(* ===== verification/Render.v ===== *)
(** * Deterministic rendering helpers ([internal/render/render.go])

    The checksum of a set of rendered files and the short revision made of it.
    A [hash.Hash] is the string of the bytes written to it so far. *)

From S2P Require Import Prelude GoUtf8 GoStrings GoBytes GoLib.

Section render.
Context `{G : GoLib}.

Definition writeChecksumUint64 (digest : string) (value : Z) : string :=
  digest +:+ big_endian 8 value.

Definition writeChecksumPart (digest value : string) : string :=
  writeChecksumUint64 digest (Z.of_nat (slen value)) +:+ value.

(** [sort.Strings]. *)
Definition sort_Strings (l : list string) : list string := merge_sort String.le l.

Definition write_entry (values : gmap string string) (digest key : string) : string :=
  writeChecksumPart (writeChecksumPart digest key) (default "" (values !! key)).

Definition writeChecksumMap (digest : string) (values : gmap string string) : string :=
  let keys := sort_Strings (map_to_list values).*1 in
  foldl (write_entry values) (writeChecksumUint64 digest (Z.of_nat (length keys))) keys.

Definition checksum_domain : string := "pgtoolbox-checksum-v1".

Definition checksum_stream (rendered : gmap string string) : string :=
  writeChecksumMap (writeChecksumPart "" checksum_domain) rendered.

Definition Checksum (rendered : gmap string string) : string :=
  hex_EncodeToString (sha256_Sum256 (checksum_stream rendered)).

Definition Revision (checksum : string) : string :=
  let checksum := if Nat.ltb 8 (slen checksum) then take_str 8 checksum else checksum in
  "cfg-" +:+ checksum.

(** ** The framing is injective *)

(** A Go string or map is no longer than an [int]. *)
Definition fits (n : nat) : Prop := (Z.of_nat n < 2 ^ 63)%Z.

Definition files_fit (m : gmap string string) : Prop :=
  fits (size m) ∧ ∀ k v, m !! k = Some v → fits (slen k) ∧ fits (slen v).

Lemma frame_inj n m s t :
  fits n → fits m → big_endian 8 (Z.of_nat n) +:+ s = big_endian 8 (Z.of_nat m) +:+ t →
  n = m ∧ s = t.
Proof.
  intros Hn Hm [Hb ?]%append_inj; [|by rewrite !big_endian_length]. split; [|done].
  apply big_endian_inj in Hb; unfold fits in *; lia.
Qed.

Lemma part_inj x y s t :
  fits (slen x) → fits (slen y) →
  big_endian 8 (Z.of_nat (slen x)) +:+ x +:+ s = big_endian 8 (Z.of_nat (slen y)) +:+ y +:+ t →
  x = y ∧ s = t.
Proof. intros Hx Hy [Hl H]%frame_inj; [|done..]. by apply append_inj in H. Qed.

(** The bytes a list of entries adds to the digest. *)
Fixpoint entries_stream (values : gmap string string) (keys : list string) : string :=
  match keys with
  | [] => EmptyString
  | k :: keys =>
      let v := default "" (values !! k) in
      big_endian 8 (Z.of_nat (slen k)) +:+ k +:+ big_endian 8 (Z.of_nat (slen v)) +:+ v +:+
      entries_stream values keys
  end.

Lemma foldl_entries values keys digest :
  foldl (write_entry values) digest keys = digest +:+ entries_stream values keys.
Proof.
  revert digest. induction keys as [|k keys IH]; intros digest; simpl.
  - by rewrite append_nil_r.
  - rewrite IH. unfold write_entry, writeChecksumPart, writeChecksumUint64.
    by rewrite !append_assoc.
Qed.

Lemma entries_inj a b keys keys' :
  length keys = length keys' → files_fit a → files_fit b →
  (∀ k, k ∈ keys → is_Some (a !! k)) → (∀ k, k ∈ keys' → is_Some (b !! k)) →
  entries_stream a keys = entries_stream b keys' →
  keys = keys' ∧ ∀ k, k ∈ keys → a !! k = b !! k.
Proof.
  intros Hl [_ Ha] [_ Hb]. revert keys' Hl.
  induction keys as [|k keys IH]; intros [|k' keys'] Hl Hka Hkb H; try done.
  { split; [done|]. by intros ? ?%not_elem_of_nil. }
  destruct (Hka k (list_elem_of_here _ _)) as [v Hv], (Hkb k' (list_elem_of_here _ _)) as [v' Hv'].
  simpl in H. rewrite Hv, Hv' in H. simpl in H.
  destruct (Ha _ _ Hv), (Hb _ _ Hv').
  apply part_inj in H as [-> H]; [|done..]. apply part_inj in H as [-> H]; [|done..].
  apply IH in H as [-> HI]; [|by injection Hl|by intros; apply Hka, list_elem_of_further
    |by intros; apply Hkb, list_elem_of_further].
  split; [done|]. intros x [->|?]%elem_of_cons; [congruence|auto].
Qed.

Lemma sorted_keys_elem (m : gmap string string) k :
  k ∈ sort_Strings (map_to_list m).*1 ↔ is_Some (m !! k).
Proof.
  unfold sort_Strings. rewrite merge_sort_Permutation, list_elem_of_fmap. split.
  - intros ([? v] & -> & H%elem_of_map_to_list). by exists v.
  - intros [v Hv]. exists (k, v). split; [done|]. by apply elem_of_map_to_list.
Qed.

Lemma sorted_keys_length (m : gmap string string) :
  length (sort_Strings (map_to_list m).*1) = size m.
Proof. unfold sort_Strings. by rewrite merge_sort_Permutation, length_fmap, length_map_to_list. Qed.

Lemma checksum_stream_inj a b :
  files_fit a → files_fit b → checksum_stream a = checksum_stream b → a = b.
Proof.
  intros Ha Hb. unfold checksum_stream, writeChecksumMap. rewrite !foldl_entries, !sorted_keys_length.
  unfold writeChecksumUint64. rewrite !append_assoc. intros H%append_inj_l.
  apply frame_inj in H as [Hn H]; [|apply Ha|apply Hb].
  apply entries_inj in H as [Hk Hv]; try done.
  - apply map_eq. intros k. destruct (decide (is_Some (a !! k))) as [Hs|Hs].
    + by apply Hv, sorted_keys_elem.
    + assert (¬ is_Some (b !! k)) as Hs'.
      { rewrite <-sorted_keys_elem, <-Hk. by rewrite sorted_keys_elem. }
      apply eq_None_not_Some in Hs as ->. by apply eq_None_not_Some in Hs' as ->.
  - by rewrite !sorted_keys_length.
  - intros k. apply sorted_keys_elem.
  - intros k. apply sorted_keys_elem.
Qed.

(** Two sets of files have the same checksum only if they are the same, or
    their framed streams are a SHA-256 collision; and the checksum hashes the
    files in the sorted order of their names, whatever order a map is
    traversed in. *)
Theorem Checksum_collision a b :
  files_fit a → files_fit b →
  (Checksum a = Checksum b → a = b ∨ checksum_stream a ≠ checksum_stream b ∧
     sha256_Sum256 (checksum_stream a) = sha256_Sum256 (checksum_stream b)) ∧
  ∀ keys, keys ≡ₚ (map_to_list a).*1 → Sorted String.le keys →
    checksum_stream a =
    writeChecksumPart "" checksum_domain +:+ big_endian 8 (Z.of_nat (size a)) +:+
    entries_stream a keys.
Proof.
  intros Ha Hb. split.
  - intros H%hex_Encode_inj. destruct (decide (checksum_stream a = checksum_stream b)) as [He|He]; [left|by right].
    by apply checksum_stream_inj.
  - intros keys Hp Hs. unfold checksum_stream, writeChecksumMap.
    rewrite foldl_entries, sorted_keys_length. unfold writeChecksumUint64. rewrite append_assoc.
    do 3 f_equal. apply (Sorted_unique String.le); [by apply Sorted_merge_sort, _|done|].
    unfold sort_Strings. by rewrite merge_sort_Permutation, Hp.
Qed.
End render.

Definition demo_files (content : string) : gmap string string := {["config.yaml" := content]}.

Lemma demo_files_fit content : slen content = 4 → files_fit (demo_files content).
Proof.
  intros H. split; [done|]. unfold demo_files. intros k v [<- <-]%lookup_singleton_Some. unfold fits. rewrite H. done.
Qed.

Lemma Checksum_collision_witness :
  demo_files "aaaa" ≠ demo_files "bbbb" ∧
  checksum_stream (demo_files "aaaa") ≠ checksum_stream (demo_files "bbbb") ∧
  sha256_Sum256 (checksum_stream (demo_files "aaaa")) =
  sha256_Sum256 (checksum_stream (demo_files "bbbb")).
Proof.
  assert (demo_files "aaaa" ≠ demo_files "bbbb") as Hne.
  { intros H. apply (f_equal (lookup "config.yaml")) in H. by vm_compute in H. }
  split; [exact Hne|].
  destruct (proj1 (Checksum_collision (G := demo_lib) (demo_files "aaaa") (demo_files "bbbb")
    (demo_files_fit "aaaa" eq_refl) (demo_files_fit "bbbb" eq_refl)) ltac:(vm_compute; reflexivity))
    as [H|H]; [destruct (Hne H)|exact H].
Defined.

|---|

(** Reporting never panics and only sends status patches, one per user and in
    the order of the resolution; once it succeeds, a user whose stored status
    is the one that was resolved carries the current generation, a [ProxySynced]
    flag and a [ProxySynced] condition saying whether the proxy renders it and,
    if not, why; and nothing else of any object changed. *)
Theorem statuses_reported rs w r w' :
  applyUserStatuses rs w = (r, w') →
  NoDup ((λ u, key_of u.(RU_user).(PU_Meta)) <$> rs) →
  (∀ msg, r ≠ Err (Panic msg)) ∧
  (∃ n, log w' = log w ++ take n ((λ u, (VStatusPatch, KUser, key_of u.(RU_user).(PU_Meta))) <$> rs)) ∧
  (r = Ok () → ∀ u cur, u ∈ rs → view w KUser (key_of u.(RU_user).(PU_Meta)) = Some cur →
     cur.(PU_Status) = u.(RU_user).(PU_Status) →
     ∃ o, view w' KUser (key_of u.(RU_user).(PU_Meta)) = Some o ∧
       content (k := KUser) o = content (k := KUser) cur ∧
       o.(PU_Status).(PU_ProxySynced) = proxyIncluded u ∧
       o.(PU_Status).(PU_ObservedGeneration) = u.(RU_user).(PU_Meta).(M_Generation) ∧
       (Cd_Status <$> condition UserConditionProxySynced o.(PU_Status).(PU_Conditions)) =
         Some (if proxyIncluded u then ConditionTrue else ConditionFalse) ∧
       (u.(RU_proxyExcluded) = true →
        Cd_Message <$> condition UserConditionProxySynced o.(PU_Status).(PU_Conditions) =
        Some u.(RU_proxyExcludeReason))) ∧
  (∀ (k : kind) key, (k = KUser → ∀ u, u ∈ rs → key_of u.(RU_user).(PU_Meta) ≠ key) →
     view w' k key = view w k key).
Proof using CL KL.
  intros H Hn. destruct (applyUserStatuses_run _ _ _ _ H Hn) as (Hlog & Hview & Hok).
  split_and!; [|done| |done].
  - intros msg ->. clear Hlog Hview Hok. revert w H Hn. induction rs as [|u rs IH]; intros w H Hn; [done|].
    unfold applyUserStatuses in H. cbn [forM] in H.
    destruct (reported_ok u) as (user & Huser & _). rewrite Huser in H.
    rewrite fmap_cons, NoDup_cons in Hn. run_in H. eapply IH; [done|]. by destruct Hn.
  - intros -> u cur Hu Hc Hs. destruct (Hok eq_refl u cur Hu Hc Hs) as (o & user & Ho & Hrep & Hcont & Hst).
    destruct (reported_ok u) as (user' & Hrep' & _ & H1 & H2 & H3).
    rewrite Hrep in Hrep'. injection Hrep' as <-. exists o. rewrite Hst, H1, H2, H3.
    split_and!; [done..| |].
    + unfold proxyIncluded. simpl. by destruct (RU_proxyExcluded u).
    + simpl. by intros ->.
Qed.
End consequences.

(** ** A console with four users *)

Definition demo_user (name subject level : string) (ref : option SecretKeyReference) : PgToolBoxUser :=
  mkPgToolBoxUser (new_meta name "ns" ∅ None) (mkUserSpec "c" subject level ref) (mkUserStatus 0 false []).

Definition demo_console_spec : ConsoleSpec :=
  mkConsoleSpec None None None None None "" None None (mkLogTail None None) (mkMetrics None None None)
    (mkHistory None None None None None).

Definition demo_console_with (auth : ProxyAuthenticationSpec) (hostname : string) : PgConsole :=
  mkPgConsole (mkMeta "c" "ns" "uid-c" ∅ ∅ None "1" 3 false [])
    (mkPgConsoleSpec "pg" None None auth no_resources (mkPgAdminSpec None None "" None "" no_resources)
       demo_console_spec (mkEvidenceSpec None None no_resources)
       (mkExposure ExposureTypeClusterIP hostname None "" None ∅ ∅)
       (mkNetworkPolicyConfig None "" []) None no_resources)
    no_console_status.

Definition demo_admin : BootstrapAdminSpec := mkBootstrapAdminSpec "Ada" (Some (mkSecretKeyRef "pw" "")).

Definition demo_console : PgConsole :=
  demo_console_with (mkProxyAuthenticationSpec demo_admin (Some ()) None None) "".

|---|

**What needs to be done**
Using the entries shown above, reproduce verbatim the lines from the line bearing "files in the" to the line bearing "- intros keys", inclusive.

**Output of the exercise**
    files in the sorted order of their names, whatever order a map is
    traversed in. *)
Theorem Checksum_collision a b :
  files_fit a → files_fit b →
  (Checksum a = Checksum b → a = b ∨ checksum_stream a ≠ checksum_stream b ∧
     sha256_Sum256 (checksum_stream a) = sha256_Sum256 (checksum_stream b)) ∧
  ∀ keys, keys ≡ₚ (map_to_list a).*1 → Sorted String.le keys →
    checksum_stream a =
    writeChecksumPart "" checksum_domain +:+ big_endian 8 (Z.of_nat (size a)) +:+
    entries_stream a keys.
Proof.
  intros Ha Hb. split.
  - intros H%hex_Encode_inj. destruct (decide (checksum_stream a = checksum_stream b)) as [He|He]; [left|by right].
    by apply checksum_stream_inj.
  - intros keys Hp Hs. unfold checksum_stream, writeChecksumMap.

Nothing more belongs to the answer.